▸ **REQUIRED ACTION**: All lines from the first one in the listing below to the one holding "From S2P Require Import Prelude RustString Json", inclusive, are to be copied exactly.
☆ ☆ ☆ ☆ ☆ ☆ ☆
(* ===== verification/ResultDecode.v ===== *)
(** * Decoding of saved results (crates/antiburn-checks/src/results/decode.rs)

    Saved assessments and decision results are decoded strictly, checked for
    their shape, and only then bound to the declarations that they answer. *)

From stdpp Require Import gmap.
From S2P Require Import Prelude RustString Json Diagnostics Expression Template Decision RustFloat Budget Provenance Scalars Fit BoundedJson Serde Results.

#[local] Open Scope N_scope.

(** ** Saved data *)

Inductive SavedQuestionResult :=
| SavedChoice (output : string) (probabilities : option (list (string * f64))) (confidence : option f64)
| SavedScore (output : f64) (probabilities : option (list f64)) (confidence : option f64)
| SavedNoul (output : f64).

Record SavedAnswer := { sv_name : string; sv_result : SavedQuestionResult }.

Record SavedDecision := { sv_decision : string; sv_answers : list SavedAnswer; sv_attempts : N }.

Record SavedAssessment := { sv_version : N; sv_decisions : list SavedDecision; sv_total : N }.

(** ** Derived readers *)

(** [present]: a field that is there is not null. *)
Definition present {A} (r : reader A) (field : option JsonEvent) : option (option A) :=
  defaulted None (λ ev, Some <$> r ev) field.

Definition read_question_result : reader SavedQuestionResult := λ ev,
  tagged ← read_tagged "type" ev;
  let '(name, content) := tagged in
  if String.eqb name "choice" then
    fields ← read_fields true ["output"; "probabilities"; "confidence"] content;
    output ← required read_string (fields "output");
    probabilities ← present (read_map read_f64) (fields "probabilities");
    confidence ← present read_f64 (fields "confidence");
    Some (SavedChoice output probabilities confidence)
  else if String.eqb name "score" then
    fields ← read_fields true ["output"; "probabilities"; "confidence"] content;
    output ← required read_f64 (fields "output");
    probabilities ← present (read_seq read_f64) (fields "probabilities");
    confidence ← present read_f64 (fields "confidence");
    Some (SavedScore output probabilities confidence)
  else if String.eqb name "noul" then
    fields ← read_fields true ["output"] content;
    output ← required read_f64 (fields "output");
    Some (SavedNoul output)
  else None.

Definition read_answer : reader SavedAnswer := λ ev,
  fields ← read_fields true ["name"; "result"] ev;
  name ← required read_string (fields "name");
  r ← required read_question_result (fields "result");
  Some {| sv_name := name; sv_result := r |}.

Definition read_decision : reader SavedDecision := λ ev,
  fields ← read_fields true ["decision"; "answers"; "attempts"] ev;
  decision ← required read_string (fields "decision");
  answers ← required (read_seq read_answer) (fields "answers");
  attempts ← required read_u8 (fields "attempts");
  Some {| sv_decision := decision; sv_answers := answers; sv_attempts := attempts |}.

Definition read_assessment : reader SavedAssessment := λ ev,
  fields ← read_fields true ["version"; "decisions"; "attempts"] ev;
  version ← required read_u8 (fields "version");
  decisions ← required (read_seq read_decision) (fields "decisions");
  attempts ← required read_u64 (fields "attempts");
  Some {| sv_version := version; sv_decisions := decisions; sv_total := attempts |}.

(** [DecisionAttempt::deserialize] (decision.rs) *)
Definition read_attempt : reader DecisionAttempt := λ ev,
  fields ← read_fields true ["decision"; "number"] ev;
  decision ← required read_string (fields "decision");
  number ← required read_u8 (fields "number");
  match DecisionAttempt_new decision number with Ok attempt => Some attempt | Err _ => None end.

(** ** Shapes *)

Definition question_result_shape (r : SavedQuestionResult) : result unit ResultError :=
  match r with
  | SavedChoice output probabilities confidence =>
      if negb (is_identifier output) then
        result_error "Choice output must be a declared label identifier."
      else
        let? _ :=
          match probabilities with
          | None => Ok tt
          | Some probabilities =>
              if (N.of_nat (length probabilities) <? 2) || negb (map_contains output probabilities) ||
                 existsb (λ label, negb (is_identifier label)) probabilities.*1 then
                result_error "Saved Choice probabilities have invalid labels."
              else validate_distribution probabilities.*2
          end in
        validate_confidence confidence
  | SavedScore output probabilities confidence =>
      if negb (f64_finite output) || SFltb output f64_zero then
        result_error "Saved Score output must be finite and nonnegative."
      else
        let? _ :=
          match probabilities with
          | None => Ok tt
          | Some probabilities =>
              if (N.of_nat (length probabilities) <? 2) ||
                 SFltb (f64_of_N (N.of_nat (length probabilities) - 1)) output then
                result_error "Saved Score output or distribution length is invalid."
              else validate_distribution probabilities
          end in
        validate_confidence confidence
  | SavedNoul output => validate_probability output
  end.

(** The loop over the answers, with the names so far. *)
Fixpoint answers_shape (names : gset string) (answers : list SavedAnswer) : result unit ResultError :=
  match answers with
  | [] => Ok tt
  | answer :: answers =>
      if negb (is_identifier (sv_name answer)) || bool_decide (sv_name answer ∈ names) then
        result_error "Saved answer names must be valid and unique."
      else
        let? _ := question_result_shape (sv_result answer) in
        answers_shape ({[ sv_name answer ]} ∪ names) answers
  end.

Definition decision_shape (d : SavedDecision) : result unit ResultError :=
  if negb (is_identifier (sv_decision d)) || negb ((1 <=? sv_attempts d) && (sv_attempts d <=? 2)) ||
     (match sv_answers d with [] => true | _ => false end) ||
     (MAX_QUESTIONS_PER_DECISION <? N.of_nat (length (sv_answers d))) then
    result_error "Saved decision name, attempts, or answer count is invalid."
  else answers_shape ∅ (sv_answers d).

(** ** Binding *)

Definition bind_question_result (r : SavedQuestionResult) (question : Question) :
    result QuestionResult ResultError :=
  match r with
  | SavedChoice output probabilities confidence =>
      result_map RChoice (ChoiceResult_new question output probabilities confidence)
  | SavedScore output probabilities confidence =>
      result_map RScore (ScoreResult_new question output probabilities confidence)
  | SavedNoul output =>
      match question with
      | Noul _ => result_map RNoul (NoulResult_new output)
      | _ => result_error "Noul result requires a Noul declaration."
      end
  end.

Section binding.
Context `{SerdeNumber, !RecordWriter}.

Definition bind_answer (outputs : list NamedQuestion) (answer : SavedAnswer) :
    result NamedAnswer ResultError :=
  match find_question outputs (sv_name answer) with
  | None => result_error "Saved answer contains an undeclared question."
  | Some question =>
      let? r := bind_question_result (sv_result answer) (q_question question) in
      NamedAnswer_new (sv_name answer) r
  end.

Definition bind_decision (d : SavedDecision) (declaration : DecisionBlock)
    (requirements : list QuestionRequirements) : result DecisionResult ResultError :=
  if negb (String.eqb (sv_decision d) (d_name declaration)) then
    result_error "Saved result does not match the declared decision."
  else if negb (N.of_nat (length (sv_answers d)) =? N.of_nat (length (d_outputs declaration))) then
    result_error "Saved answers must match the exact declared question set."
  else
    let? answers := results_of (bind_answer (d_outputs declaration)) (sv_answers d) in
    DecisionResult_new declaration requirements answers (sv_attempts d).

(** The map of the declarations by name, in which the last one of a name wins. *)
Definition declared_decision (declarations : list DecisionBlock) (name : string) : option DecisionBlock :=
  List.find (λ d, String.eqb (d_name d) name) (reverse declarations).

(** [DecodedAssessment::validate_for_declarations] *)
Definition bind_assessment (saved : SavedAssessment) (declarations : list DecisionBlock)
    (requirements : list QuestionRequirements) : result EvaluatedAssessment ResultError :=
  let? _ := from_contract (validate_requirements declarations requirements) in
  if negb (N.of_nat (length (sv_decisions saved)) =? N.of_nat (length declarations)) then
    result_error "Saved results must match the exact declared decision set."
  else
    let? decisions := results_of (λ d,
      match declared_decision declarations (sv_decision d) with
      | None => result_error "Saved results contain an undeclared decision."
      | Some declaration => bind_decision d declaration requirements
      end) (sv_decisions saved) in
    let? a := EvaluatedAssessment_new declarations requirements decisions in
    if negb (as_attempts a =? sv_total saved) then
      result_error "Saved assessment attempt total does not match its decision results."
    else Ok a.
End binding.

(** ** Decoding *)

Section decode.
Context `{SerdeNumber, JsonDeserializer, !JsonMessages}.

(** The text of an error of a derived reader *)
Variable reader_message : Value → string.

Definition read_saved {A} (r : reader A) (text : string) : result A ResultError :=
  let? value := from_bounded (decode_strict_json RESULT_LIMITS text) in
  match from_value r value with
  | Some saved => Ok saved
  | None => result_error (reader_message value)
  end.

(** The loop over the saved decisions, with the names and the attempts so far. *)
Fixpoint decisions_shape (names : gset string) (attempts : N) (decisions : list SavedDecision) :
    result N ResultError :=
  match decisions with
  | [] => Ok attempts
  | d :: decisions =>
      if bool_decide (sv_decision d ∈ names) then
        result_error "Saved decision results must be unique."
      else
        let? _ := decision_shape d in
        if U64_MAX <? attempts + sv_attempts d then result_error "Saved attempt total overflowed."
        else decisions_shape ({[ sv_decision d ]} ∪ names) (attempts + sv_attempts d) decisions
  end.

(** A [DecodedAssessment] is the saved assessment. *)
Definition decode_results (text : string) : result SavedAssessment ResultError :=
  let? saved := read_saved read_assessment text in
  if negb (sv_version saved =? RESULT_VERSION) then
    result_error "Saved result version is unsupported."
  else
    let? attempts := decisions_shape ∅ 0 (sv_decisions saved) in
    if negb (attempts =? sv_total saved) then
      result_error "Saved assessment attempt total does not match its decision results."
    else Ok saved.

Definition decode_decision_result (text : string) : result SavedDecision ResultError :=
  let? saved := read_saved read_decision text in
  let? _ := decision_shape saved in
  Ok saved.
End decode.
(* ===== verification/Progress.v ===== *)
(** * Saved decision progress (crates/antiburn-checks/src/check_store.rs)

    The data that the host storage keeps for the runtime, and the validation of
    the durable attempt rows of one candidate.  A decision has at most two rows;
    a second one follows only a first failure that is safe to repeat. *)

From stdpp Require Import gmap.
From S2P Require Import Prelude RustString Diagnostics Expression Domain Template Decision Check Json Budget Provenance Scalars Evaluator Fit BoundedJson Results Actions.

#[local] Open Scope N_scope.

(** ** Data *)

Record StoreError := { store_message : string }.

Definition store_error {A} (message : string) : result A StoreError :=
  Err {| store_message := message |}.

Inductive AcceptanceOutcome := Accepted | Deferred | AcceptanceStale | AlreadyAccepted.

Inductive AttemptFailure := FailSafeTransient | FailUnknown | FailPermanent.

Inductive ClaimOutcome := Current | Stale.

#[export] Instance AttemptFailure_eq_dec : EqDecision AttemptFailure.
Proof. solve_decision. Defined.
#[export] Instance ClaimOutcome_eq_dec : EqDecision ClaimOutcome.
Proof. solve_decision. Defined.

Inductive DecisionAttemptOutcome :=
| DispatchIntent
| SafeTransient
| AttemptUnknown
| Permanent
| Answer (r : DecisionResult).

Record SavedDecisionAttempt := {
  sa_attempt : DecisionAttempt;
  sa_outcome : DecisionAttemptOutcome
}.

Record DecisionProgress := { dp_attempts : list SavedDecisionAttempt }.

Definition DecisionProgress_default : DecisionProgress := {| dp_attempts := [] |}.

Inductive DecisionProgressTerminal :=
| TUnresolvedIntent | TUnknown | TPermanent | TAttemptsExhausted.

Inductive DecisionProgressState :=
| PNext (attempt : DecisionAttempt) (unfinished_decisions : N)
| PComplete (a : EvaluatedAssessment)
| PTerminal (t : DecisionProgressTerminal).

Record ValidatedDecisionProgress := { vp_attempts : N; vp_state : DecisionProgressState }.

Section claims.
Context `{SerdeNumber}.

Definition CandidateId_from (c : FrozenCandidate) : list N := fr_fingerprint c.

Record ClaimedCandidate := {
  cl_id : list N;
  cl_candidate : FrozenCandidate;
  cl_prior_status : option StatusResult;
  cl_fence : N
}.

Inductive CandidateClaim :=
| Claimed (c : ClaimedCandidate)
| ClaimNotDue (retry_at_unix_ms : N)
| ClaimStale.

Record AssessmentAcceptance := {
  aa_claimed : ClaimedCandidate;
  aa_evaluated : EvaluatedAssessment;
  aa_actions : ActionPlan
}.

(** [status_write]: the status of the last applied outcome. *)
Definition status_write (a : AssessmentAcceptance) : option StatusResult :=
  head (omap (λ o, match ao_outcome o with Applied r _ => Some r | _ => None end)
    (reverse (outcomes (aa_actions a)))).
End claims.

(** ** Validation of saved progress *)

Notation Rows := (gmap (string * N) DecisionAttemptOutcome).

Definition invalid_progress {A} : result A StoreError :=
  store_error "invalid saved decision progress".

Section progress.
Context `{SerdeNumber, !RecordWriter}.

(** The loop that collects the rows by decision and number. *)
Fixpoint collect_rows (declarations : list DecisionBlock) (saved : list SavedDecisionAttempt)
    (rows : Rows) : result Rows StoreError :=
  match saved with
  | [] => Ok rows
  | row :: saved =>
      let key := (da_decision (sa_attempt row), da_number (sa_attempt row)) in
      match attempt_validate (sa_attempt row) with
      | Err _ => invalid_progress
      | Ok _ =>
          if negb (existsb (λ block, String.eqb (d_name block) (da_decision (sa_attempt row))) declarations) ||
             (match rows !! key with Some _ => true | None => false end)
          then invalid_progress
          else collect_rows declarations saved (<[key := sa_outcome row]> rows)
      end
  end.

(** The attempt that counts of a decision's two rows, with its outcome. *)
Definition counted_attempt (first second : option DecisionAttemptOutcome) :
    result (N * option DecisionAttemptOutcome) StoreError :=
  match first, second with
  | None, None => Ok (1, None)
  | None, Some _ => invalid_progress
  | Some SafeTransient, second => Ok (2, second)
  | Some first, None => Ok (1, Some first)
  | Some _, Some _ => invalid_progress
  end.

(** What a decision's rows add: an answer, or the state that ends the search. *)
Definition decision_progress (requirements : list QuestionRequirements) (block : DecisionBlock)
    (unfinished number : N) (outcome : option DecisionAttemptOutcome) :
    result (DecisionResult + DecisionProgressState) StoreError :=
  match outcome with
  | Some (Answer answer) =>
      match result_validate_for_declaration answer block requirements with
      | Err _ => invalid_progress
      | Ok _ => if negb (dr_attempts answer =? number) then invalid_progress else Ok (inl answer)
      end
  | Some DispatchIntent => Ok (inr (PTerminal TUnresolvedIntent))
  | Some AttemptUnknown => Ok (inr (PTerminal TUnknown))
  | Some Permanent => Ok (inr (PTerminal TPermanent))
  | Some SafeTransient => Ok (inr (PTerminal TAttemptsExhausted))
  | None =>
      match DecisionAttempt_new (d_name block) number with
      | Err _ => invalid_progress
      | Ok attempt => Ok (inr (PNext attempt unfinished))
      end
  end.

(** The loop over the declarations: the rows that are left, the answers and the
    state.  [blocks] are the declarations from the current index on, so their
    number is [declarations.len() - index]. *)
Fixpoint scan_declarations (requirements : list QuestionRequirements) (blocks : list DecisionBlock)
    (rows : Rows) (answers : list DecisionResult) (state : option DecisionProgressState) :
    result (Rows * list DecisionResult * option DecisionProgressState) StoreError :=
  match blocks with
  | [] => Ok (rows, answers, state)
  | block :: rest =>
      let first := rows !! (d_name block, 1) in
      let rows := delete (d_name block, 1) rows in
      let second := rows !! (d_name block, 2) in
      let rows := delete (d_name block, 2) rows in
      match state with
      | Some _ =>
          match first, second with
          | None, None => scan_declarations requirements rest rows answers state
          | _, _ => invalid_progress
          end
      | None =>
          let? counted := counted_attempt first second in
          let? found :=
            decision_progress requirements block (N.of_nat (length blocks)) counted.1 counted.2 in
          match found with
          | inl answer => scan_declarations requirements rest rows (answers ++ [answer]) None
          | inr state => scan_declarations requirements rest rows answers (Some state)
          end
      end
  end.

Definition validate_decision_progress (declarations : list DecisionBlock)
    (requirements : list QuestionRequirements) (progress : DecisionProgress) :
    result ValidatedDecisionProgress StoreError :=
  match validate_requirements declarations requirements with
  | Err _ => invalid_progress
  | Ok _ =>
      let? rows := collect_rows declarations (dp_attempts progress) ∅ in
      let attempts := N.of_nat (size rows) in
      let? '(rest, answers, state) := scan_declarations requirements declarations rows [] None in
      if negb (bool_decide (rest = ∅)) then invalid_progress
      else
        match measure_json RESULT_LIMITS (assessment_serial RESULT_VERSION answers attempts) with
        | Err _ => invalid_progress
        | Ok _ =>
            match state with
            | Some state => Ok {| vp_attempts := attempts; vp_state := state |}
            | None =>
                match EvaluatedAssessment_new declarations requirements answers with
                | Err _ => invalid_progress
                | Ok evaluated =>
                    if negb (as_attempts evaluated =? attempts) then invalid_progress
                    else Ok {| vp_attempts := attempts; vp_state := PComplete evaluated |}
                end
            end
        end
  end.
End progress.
☆ ☆ ☆ ☆ ☆ ☆ ☆
▸ **RESULT OF THE TASK**:
(* ===== verification/ResultDecode.v ===== *)
(** * Decoding of saved results (crates/antiburn-checks/src/results/decode.rs)

    Saved assessments and decision results are decoded strictly, checked for
    their shape, and only then bound to the declarations that they answer. *)

From stdpp Require Import gmap.
From S2P Require Import Prelude RustString Json Diagnostics Expression Template Decision RustFloat Budget Provenance Scalars Fit BoundedJson Serde Results.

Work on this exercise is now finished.